[Work instructions] In the entries that follow, the first line to write out is the one containing "(** [C17] Synchronous", and the last is the one containing "sync_run system_init tr s ->". Reproduce that stretch exactly, with nothing before or after it.

[Records for processing]
------------------------------
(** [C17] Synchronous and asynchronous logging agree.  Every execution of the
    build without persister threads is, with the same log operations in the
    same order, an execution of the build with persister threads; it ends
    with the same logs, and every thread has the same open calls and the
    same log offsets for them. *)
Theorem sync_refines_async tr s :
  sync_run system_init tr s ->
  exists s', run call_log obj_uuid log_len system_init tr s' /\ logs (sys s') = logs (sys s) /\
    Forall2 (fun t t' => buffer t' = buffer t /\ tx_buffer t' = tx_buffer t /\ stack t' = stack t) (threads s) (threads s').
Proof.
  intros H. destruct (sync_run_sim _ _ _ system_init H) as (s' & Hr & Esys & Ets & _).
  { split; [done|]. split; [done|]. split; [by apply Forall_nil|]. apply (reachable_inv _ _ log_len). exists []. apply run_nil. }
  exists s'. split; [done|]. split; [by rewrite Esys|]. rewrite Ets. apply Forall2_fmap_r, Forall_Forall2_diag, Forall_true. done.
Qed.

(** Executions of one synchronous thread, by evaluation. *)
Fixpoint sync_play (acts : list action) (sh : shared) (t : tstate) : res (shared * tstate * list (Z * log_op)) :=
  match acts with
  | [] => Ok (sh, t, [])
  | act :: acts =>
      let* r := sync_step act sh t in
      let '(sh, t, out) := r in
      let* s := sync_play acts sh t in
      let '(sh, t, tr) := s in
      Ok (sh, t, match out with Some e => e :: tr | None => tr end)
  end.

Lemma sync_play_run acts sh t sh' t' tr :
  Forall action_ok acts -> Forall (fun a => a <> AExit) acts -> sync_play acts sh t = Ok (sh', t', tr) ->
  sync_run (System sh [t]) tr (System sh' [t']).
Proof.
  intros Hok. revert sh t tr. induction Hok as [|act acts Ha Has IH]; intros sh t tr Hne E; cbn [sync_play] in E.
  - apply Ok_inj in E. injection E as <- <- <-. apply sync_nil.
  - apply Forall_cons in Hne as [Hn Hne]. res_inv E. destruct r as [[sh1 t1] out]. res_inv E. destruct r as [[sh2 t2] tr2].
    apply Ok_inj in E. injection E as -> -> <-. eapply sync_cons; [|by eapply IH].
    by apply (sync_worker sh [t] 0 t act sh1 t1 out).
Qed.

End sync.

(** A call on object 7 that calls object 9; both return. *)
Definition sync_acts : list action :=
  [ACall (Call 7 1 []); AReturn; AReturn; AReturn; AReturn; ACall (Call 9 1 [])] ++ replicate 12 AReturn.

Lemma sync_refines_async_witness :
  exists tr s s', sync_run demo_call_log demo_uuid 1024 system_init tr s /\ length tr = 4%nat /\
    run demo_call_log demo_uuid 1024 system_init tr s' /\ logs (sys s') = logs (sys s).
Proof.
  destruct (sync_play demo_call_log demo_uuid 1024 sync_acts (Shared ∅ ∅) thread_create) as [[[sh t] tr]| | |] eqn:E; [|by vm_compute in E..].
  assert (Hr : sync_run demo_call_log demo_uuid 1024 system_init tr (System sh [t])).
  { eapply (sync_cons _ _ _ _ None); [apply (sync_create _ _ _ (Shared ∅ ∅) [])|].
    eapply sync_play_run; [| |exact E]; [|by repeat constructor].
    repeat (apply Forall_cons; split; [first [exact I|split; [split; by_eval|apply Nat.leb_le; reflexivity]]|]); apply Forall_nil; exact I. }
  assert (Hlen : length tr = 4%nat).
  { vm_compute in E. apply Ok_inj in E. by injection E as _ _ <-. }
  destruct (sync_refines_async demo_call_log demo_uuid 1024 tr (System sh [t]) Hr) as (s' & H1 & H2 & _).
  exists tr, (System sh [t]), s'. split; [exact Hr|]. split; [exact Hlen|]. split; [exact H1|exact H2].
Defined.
------------------------------
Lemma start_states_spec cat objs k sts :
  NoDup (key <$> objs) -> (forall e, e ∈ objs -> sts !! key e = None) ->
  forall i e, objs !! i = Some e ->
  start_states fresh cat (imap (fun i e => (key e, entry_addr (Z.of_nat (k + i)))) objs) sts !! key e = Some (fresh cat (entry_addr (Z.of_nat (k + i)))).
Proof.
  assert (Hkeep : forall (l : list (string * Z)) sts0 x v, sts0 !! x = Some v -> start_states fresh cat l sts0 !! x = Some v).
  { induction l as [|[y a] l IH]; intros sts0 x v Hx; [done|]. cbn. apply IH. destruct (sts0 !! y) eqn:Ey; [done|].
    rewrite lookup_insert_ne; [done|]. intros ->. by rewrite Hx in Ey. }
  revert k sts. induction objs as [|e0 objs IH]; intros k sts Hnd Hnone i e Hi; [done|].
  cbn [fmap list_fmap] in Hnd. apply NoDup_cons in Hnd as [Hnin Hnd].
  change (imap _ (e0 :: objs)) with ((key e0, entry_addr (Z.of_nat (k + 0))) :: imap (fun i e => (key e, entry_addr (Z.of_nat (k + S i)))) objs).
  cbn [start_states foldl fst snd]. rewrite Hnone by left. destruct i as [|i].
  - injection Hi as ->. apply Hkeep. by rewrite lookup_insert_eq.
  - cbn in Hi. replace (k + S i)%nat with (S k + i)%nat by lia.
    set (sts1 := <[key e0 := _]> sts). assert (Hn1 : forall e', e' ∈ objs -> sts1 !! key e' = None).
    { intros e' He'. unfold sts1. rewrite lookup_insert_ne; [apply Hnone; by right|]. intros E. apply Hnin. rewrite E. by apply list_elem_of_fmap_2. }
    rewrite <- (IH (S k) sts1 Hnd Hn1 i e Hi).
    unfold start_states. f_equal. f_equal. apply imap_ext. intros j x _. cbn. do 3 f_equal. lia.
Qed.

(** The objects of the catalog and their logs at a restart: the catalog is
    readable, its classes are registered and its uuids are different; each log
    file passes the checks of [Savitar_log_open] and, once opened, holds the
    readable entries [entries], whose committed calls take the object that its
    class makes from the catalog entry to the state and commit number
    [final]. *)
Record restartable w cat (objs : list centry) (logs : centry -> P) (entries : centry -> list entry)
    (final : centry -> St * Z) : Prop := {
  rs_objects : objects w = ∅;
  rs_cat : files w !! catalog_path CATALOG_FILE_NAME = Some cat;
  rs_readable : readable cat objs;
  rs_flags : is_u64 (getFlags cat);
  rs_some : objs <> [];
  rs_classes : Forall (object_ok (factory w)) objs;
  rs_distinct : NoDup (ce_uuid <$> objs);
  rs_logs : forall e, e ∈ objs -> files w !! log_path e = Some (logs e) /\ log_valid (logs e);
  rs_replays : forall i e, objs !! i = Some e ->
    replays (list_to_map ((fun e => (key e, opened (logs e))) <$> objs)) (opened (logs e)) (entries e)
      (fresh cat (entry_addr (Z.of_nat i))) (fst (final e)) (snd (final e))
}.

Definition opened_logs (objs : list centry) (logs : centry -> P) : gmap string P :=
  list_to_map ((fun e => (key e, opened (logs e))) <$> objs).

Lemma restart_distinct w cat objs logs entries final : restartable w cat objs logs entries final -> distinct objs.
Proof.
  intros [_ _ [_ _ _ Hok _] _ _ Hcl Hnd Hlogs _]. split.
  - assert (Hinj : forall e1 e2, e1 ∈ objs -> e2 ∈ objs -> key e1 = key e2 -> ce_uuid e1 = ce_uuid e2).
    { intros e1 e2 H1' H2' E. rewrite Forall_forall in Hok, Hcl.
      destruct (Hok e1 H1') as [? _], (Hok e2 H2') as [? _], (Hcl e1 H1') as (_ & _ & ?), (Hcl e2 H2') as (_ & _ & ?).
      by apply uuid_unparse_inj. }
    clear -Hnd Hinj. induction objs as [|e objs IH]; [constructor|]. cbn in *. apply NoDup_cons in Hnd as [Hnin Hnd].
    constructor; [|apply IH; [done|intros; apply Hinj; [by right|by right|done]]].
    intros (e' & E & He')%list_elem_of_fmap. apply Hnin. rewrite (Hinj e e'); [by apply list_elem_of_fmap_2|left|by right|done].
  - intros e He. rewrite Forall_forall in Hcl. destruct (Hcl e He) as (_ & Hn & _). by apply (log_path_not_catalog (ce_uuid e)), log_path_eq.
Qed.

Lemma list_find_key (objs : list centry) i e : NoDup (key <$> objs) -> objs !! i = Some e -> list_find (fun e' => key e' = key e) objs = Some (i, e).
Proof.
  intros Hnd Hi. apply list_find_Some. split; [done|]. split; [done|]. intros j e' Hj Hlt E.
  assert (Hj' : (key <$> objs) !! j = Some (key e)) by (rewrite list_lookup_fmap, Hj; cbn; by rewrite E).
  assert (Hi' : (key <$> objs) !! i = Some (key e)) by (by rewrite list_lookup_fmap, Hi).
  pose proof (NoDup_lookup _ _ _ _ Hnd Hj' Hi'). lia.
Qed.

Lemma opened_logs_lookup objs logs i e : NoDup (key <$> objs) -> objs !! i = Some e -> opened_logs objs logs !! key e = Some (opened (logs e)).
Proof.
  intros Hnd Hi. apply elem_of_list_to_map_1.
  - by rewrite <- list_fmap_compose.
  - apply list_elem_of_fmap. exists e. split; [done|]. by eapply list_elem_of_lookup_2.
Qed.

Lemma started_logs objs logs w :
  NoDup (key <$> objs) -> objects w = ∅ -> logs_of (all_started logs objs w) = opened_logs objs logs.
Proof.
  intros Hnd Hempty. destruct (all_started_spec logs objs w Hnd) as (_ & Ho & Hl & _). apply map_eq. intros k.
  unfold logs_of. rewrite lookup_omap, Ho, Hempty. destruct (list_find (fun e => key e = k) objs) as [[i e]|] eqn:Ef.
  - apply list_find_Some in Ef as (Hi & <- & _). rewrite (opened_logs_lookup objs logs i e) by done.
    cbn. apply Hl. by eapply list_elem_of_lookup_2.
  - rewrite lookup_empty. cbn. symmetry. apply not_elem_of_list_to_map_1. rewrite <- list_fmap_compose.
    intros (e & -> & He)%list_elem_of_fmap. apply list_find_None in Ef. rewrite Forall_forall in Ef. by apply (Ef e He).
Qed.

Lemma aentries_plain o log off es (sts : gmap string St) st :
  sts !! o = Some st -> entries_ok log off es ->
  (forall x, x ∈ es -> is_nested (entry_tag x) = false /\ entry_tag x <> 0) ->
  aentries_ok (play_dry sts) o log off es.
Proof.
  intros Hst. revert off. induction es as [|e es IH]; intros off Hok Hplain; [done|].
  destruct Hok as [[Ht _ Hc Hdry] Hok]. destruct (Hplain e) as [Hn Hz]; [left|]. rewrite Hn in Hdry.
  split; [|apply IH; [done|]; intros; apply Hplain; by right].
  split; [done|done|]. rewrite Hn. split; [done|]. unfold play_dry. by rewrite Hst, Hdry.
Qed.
------------------------------
[Solution for this exercise]
(** [C17] Synchronous and asynchronous logging agree.  Every execution of the
    build without persister threads is, with the same log operations in the
    same order, an execution of the build with persister threads; it ends
    with the same logs, and every thread has the same open calls and the
    same log offsets for them. *)
Theorem sync_refines_async tr s :
  sync_run system_init tr s ->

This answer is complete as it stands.